We were left in no doubt from the opening bars of Mozart’s Clarinet Quintet that here was a very different composer from Haydn, or indeed his eighteenth-century Scots counterparts. Lyricism of a quality it is difficult not to think divine—and why would one try?—is the order of the day, and so it sounded, Anthony Friend’s liquid tone just the tonic for cares we had (almost) left without the church. Distinction of method in so many ways was communicated with an effortlessness, however apparent, however illusory, that remains nonetheless crucial to so much Mozart. The development sounded every bit as exploratory as Haydn’s, the recapitulation both returning and venturing into new, Così-like territory. That sense was furthered in a reading of the Larghetto of rare hushed intimacy, clarinet first among equals—until another instrument was. The Minuet brought ebullient contrast that yet already hinted at a vulnerability, even anguish, given fuller voice in the first trio. The second trio’s serenading chimed with both tendencies. Both uniting and providing new points of departure, Mozart’s finale once again proved the very model of Classical variation writing, transformative in a fashion difficult not to consider operatic. For, in those most European of music, wistful and joyful, we both recognise ourselves and a world now sadly, even tragically, unattainable.
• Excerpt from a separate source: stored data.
(** [for (int i = 0; i < height; ++i) { delete[] o_heatmap[i]; ... }], with
    [remaining = height - i].  Every row was allocated by [AllocHeatmap]
    with [new HeatmapType[width]]; reading [o_heatmap[i]] past the last
    row is undefined. *)
Fixpoint freeRows (remaining : nat) (i : Z) (o_heatmap : Heatmap)
  : result unit :=
  match remaining with
  | O => Ok tt
  | S remaining' =>
      match o_heatmap !! Z.to_nat i with
      | Some _ => _ ← delete_array new_array;
                  freeRows remaining' (i + 1) o_heatmap
      | None => Undefined
      end
  end.

(** After the rows, [delete o_heatmap]: the single-object form, on the
    array of row pointers that [AllocHeatmap] obtained from
    [new HeatmapType*[height]]. *)
Definition FreeHeatmap (o_heatmap : Heatmap) (height : Z) : result unit :=
  _ ← freeRows (Z.to_nat height) 0 o_heatmap;
  delete_object new_array.

(** The three grids and the maximum they share. *)
Record Channels : Type :=
  mkChannels { red : Heatmap; green : Heatmap; blue : Heatmap;
               maxHeatmapValue : Z }.

Inductive ExitStatus : Type :=
  | EXIT_FAILURE
  | EXIT_SUCCESS (ppm : Heatmap * Heatmap * Heatmap).

Section Main.

Variables MINIMUM MAXIMUM : Complex.
Variables IMAGE_HEIGHT IMAGE_WIDTH : Z.
Variables RED_ITERS BLUE_ITERS GREEN_ITERS : Z.
Variable SAMPLE_COUNT : Z.

(** The generators of the three calls of [GenerateHeatmap]. *)
Variables rngRed rngGreen rngBlue : nat -> Complex.

(** Allocation of the grids and the three calls, red, green, blue, all
    updating the same [maxHeatmapValue]. *)
Definition generateChannels : result Channels :=
  red ← AllocHeatmap IMAGE_WIDTH IMAGE_HEIGHT;
  green ← AllocHeatmap IMAGE_WIDTH IMAGE_HEIGHT;
  blue ← AllocHeatmap IMAGE_WIDTH IMAGE_HEIGHT;
  r ← GenerateHeatmap IMAGE_WIDTH IMAGE_HEIGHT MINIMUM MAXIMUM RED_ITERS
        rngRed SAMPLE_COUNT (mkAcc red 0);
  g ← GenerateHeatmap IMAGE_WIDTH IMAGE_HEIGHT MINIMUM MAXIMUM GREEN_ITERS
        rngGreen SAMPLE_COUNT (mkAcc green (o_maxHeatmapValue (fst r)));
  b ← GenerateHeatmap IMAGE_WIDTH IMAGE_HEIGHT MINIMUM MAXIMUM BLUE_ITERS
        rngBlue SAMPLE_COUNT (mkAcc blue (o_maxHeatmapValue (fst g)));
  Ok (mkChannels (o_heatmap (fst r)) (o_heatmap (fst g))
        (o_heatmap (fst b)) (o_maxHeatmapValue (fst b))).

(** "Scale the heatmap down".  The source rescales the three grids cell by
    cell in one pair of loops; the cells do not depend on each other, so
    the grids are rescaled one after the other here. *)
Definition scaleChannels (ch : Channels) : result (Heatmap * Heatmap * Heatmap) :=
  r ← scaleHeatmap (maxHeatmapValue ch) 255 (red ch);
  g ← scaleHeatmap (maxHeatmapValue ch) 255 (green ch);
  b ← scaleHeatmap (maxHeatmapValue ch) 255 (blue ch);
  Ok (r, g, b).

(** [imgOut] tells whether [out.ppm] could be opened.  After the image is
    written the three grids are released, red, green, blue. *)
Definition mainWith (imgOut : bool) : result ExitStatus :=
  if negb imgOut then Ok EXIT_FAILURE
  else
    ch ← generateChannels;
    ppm ← scaleChannels ch;
    _ ← FreeHeatmap (fst (fst ppm)) IMAGE_HEIGHT;
    _ ← FreeHeatmap (snd (fst ppm)) IMAGE_HEIGHT;
    _ ← FreeHeatmap (snd ppm) IMAGE_HEIGHT;
    Ok (EXIT_SUCCESS ppm).

End Main.

(** ** The sampling phase as a sequence of increments

    Every point handed to [accumulate] during the three calls of
    [GenerateHeatmap], tagged with the channel whose grid it is counted
    in. *)

Inductive Channel : Type := Red | Green | Blue.

Definition channelHeatmap (ch : Channel) (s : Channels) : Heatmap :=
  match ch with Red => red s | Green => green s | Blue => blue s end.

Definition updateChannel (ch : Channel) (s : Channels) (acc : Accumulator)
  : Channels :=
  match ch with
  | Red => mkChannels (o_heatmap acc) (green s) (blue s) (o_maxHeatmapValue acc)
  | Green => mkChannels (red s) (o_heatmap acc) (blue s) (o_maxHeatmapValue acc)
  | Blue => mkChannels (red s) (green s) (o_heatmap acc) (o_maxHeatmapValue acc)
  end.

(** The greatest element of a list of counter values, zero for none. *)
Definition maximumOf (l : list Z) : Z := fold_right Z.max 0 l.

Section Events.

Variables imageWidth imageHeight : Z.
Variables minimum maximum : Complex.

Definition accumulateIn (s : Channels) (ev : Channel * Complex)
  : result Channels :=
  acc ← accumulate imageWidth imageHeight minimum maximum
          (mkAcc (channelHeatmap (fst ev) s) (maxHeatmapValue s)) (snd ev);
  Ok (updateChannel (fst ev) s acc).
Hopes to attend the final two concerts in this series, scheduled for later this week, have now been dashed by the latest preposterous restrictions. Shops, gyms, even saunas remain open; a Christmas massacre looms; yet Covid-secure chamber concerts are once again forbidden. However, there is spotlighting at the end of the tunnel; Steven Isserlis and Angela Hewitt will reschedule their recitals. Perhaps it was too much to hope that my final concert music of 2020 would be Beethoven’s opp.110 and 111. As I have recently written elsewhere, this virus-ridden world remains obstinately deaf to the music it most needs to hear. If anything can have us retain hope, it is the composer of the Ninth Symphony, with which I heard out 2019. Let us hope; let us pray.